### DATA EXTRACT
# # # #
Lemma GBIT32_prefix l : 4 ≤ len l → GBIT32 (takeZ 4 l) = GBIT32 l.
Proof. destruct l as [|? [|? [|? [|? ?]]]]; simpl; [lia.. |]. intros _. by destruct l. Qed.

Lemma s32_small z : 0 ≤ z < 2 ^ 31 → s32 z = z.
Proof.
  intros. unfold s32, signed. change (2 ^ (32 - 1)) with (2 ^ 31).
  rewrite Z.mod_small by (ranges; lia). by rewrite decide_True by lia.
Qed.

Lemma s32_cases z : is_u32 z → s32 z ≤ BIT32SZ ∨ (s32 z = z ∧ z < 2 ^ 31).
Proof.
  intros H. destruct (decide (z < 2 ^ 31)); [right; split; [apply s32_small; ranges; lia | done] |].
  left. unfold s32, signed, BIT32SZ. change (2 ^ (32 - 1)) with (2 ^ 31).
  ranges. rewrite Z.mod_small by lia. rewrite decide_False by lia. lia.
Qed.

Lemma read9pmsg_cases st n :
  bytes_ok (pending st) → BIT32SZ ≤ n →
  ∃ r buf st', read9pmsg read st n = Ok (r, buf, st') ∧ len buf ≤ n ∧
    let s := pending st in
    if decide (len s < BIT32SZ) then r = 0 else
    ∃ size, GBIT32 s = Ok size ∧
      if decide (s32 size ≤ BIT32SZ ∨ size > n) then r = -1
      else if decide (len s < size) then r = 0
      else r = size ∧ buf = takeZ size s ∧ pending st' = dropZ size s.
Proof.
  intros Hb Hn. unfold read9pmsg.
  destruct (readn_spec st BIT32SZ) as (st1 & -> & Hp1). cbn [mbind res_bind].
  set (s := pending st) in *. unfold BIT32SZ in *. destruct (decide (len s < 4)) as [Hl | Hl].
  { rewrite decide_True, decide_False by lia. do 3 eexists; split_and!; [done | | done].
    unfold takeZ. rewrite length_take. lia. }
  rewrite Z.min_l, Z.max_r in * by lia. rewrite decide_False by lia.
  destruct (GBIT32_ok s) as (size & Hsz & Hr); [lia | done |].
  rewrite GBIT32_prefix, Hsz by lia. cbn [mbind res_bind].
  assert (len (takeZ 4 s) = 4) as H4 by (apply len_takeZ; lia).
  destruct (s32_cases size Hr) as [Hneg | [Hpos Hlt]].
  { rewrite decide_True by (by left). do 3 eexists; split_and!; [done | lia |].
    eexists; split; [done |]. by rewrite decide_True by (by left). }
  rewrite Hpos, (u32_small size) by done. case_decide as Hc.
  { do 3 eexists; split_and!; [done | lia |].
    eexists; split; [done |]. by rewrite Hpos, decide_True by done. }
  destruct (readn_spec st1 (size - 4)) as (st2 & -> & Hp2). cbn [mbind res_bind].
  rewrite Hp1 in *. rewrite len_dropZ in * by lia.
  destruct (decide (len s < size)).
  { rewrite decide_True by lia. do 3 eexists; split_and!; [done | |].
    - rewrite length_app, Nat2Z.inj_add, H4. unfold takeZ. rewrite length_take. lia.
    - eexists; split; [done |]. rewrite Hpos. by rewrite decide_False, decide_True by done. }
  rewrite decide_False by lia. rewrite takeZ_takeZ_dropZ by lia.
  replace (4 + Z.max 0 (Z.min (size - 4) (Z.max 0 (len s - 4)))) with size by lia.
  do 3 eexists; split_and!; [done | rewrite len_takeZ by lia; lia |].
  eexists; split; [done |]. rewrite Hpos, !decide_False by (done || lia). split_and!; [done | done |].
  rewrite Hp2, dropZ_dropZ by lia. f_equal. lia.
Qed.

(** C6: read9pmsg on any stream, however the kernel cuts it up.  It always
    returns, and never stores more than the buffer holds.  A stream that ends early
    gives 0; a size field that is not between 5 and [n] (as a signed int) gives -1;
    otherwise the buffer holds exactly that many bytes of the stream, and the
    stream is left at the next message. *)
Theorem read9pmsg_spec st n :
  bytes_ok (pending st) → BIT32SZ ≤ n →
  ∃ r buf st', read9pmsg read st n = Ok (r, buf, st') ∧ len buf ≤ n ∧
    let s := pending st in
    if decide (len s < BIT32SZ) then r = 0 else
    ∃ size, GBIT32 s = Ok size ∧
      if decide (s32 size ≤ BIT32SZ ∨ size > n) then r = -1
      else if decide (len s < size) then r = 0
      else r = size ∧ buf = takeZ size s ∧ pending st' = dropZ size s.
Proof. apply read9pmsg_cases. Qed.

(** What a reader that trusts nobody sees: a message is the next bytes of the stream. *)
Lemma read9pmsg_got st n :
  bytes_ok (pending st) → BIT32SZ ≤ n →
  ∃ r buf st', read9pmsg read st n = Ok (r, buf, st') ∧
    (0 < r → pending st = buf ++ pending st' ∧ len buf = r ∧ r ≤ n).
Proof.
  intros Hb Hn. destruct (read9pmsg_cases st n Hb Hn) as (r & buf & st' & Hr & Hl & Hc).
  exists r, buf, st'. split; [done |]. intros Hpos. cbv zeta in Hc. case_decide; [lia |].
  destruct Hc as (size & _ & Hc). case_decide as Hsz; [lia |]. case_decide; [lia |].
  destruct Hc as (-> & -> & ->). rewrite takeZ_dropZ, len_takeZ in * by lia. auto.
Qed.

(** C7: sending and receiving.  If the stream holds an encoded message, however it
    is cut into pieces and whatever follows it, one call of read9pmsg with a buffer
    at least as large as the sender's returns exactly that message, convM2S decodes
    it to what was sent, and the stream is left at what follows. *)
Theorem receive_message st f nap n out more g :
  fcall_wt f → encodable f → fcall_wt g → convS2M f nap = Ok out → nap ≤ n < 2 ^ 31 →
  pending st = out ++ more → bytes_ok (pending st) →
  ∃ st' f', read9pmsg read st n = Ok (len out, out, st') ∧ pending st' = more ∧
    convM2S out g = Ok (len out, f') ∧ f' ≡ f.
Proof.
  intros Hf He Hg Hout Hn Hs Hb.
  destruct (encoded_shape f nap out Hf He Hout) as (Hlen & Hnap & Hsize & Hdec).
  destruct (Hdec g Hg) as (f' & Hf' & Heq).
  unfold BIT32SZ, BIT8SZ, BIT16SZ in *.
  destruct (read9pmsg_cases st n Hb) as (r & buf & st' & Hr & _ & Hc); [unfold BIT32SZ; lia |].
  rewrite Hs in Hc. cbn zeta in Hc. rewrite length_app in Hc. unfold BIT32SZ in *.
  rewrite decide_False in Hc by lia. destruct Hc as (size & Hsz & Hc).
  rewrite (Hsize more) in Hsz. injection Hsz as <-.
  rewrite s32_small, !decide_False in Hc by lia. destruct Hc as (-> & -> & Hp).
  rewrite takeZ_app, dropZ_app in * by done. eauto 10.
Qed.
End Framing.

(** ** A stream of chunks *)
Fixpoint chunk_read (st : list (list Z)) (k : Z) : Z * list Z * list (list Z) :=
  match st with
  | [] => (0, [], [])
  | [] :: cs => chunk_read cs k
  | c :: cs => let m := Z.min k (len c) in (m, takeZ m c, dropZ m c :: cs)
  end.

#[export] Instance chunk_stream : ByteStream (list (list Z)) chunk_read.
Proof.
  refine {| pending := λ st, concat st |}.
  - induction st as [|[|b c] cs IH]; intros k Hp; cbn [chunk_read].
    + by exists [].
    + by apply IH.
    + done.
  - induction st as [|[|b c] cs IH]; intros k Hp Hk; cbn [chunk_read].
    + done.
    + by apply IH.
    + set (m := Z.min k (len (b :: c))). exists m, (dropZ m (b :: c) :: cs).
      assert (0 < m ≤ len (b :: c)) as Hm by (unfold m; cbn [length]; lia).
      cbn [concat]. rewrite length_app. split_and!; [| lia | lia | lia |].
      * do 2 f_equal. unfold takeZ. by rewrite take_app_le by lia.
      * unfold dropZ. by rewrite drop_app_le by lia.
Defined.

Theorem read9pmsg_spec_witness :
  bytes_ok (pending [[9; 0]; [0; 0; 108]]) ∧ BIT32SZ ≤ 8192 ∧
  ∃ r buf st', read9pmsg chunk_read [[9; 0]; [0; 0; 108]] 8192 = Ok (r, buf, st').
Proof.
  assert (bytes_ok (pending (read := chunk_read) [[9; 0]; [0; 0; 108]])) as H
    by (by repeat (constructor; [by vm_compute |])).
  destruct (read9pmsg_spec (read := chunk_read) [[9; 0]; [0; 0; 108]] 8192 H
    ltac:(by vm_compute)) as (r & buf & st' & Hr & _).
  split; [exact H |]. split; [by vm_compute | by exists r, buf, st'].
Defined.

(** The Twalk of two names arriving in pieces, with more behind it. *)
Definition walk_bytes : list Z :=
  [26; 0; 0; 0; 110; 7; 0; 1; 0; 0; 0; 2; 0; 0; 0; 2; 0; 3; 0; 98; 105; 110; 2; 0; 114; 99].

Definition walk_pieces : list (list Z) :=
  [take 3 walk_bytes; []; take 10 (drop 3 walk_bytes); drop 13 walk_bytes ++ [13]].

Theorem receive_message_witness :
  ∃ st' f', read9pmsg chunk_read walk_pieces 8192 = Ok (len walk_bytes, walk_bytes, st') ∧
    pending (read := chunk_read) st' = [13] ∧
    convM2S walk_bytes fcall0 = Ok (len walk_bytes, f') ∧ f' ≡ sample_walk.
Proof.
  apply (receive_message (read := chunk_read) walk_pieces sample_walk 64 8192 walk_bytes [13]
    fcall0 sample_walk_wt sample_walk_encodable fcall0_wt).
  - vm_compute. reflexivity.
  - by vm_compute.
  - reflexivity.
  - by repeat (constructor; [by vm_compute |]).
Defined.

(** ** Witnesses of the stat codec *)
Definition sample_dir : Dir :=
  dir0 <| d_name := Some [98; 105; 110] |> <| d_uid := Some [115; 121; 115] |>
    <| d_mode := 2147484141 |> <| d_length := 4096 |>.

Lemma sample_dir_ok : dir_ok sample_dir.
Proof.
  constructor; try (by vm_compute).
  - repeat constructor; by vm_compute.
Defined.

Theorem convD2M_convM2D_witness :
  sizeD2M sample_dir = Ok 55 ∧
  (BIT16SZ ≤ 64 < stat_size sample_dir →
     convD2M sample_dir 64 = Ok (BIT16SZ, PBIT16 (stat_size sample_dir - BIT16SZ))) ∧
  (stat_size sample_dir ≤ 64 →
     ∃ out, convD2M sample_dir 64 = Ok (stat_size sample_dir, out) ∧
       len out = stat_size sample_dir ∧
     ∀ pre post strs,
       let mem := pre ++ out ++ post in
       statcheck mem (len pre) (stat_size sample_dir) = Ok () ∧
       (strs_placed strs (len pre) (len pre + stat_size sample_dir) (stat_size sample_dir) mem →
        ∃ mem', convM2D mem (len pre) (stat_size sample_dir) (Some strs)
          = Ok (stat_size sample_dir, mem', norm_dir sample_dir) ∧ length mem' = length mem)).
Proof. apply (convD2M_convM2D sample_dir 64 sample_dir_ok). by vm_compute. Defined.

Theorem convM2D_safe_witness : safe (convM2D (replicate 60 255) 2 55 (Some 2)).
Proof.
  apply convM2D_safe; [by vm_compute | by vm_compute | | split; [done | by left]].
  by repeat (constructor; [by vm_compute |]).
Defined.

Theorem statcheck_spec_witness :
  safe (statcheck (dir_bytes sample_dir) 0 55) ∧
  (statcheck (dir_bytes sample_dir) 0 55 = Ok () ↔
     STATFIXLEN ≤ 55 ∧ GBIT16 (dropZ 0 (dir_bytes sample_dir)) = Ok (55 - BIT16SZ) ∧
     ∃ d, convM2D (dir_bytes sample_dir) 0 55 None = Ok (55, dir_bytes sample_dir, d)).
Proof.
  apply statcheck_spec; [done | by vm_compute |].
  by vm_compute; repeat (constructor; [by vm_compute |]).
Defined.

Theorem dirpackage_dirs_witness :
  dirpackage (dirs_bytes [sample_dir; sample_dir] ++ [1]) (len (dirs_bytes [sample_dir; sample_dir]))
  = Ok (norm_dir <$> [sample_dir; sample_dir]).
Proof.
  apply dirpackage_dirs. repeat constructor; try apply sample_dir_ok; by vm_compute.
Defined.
# # # #
### EXERCISE DESCRIPTION
Return, word for word, the lines of the data above from the line with "statcheck mem (len" through the line with "(statcheck (dir_bytes sample_dir) 0 55 = Ok", inclusive.

### EXPECTED OUTPUT
       statcheck mem (len pre) (stat_size sample_dir) = Ok () ∧
       (strs_placed strs (len pre) (len pre + stat_size sample_dir) (stat_size sample_dir) mem →
        ∃ mem', convM2D mem (len pre) (stat_size sample_dir) (Some strs)
          = Ok (stat_size sample_dir, mem', norm_dir sample_dir) ∧ length mem' = length mem)).
Proof. apply (convD2M_convM2D sample_dir 64 sample_dir_ok). by vm_compute. Defined.

Theorem convM2D_safe_witness : safe (convM2D (replicate 60 255) 2 55 (Some 2)).
Proof.
  apply convM2D_safe; [by vm_compute | by vm_compute | | split; [done | by left]].
  by repeat (constructor; [by vm_compute |]).
Defined.

Theorem statcheck_spec_witness :
  safe (statcheck (dir_bytes sample_dir) 0 55) ∧
  (statcheck (dir_bytes sample_dir) 0 55 = Ok () ↔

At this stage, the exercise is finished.